このnoteを読んでいる方は「半年本気を出してみた結果、成果は出たの?」が気になるかと思うので、先に実績数値(※正社員ベース)をお伝えします。
まず、この半年間(2024年1月〜6月)におけるリファラル経由の入社決定は、8人でした。これは、2023年通期の5人を上回る結果です。また入社決定数に占めるリファラル比率は、「11% →36%」に増加しています。
また、先行指標となるKPIも、総じて上昇しています。
紹介数は、まだ2024年の折り返し地点ですが、2023年通期の36人を大きく上回る 83人 の着地でした。応募率は下がっていますが、すぐの転職を考えていない知人・友人にも声掛けやごはんに行くなどのアクションが増えたことは良い傾向だと考えています。また、紹介してくれた社員比率が 25.6%→40.8% に増えたことも、取り組みを通じた大きな変化です。
もともと手付かずだったため初速を出しやすかったという背景はありますが、みんなの頑張りのおかげで、一定の成果は出せたかなと思います。
とはいえ初速を維持するのは難しく、ここからがまさに真価を問われるところ…!というのは後半にお伝えするとして、この半年間、どんなことに取り組んできたのかについて次にご紹介します。
「カルチャー」と「仕組み」の両輪で立ち上げ
プロジェクトの進め方
タイムラインとしては、最初の1ヶ月で社内ヒアリングや土台づくりなどを行い、2〜3月に立ち上げ施策をいくつか投入して、4月以降は運用フェーズに入っています。主導メンバーは、HR/PRチームのmukyaさん(途中で異動)→やまもと(私)→namiさんにバトンパスしながら進めてきました。

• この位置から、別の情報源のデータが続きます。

Lemma create_kinv : kinv pmo st' (f :: roots) l.
Proof using All.
  pose proof (ki_fa _ _ _ _ Hk) as Hfa0. split.
  - done.
  - rewrite Hc. right. apply (ki_active _ _ _ _ Hk).
  - rewrite Hkpt. destruct (ki_own _ _ _ _ Hk) as (r & Hr & ?). exists r. split; [by right|done].
  - intros r [->|Hr]%elem_of_cons.
    + pose proof (fa_frames _ _ _ Hfa0) as [? _]%Forall_cons.
      by pose proof (fa_nodup _ _ _ Hfa0) as [? _]%NoDup_cons.
    + destruct (ki_roots _ _ _ _ Hk _ Hr) as (? & [Hn1 Hn2]%not_elem_of_cons & ?).
      by rewrite Hcells.
  - intros r i e Hr He Hu. destruct (create_used _ _ _ Hr He Hu) as (r0 & Hr0 & He0).
    destruct (create_sub _ _ _ Hr0 He0 Hu) as (_ & ? & ->).
    split; [done|]. by apply (ki_subs _ _ _ _ Hk r0 i).
  - intros r i e Hr He Hu. destruct (create_used _ _ _ Hr He Hu) as (r0 & Hr0 & He0).
    by apply (ki_present _ _ _ _ Hk r0 i).
  - intros r1 r2 i e1 e2 [->|Hr1]%elem_of_cons [->|Hr2]%elem_of_cons Hne Hs He1 He2 Hu1 Hu2; [done| | |].
    + by rewrite (Hfu _ _ Hs He1) in Hu1.
    + by rewrite (Hfu _ _ Hs He2) in Hu2.
    + rewrite create_old_entry in He1, He2 by done. by apply (ki_private _ _ _ _ Hk r1 r2 i).
  - intros r1 r2 i e1 e2 Hr1 Hr2 Hs.
    destruct (create_kernel_entry _ _ Hr1 Hs) as (r3 & Hr3 & ->).
    destruct (create_kernel_entry _ _ Hr2 Hs) as (r4 & Hr4 & ->).
    by apply (ki_shared _ _ _ _ Hk).
Qed.

Lemma create_slot_space r r0 p :
  r ∈ f :: roots → r0 ∈ roots →
  entry_at pmo (k_dm st') r (l4_slot p) = entry_at pmo (k_dm st) r0 (l4_slot p) →
  space pmo st' r p = space pmo st r0 p.
Proof using All.
  intros Hr Hr0 Heq.
  destruct (kinv_slot _ _ _ _ r p create_kinv Hr) as (e & He & _ & ->).
  destruct (kinv_slot _ _ _ _ r0 p Hk Hr0) as (e0 & He0 & _ & ->).
  assert (e0 = e) as -> by congruence.
  unfold leaves_of. destruct (is_unused e) eqn:Hu; [done|].
  by destruct (create_sub _ _ _ Hr0 He0 Hu) as (_ & _ & ->).
Qed.
End Create.

Lemma create_effect st roots f l :
  kinv pmo st roots (f :: l) →
  ∃ st', create_user_page_table st = Val (mkOPT (pmo + f) pmo, st') ∧ created st roots l f st'.
Proof.
  intros Hk. destruct (create_run _ _ _ _ Hk) as
    (ph1 & t & tn & st' & Hrun & Hst' & Hfa & Hdm & Htot & Ht & Hlen & Htn).
  exists st'. split; [done|].
  destruct (create_entries _ _ _ f ph1 _ _ Hk Ht Hlen Htn) as [Hfk Hfu]. rewrite <-Hst' in Hfk, Hfu.
  pose proof (fa_nodup _ _ _ (ki_fa _ _ _ _ Hk)) as [Hfl _]%NoDup_cons.
  assert (∀ g, g ≠ f → k_dm st' !! (pmo + g) = k_dm st !! (pmo + g)) as Hcells.
  { intros g Hg. subst st'. apply lookup_insert_ne. lia. }
  assert (fa_inv pmo (k_phys st') l) as Hfa'.
  { subst st'. apply fa_inv_ext; [|done]. intros g Hg. rewrite Hdm. apply lookup_insert_ne.
    intros Heq. apply Hfl. by replace f with g by lia. }
  assert (∃ tn, k_dm st' !! (pmo + f) = Some (CTable tn) ∧ length tn = 512%nat) as Hnew.
  { exists tn. subst st'. split; [apply lookup_insert_eq|done]. }
  assert (k_cr3 st' = k_cr3 st ∧ kernel_page_table st' = kernel_page_table st) as [Hc Hkpt]
    by by subst st'.
  split; [by apply (create_kinv st)|done..|by subst st'| | |done|].
  - intros r p Hr. apply (create_slot_space st roots f l); try done; [by right|].
    by apply (create_old_entry st roots f l).
  - intros p. case_decide as Hs.
    + apply (create_slot_space st roots f l); try done; [left|by apply (ki_active _ _ _ _ Hk)|by apply Hfk].
    + destruct (kinv_slot _ _ _ _ f p (create_kinv st roots f l Hk st' Hfa' Hc Hkpt Hcells Hnew Hfk Hfu))
        as (e & He & _ & ->); [left|].
      unfold leaves_of. rewrite (Hfu _ _ Hs He). apply lookup_empty.
  - intros r i e. by apply (create_used st roots f l).
Qed.
End Operations.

リファラルの立ち上げでは「文化」と「仕組み」の両輪が大事だと考えていたので、初期フェーズでは、まず自社のカルチャーにリファラル採用を位置付けることと、リファラル活動しやすい土壌づくりに注力しました。
1:自社のカルチャーにリファラルを位置付ける
まずはじめに、「なぜリファラルを推奨するのか」のWHYを、自社のビジョンやカルチャーに紐付ける形で言語化することから始めました。
Gaudiyでは、「DAO(自律的にオーナーシップをもって行動する)」というバリューに基づき、「採用を人事の仕事にしない」という考え方をこれまでも大切にしてきました。
それに加えて、今回新たに位置付けたのが、ファンベース採用としてのリファラルです。採用活動は「ファンづくり」であり、自社のコアファンともいえる社員全員で仲間集めをしたいというビジョンをnoteで伝えました。
2:リファラルしやすい「土壌」をつくる
同時並行で、リファラル活動しやすい仕組みづくりにも取り組みました。
先のリサーチでわかってきたのは、Gaudiyにはエンゲージメントが高い社員が多いにも関わらず、リファラル活動が活発でないという事実でした。
その心理的背景には「自分は推せるけど、Gaudiyにフィットしそうな知り合いがいない」「誘いたい気持ちはあるけれど、どう進めればいいのかわからない」といった課題があることが見えてきました。
そこでまず、リファラル採用に対する会社のスタンスや、具体的な進め方などを明示した「リファラルHandbook」をNotionで作成し、Weeklyの全社会議で共有しました。
このハンドブックで特に意識したのは、リファラルへの向き合い方を伝え、心理的ハードルをなるべく取り除くことです。mukyaさんが社内調査から導き出してくれたインサイトをふまえて、会社のスタンスを明記しました。
さらに、実際にアクションする際の障壁になりそうなことを前もって取り除けるよう、よくあるQAも含めて具体的なTIPSを盛り込みました。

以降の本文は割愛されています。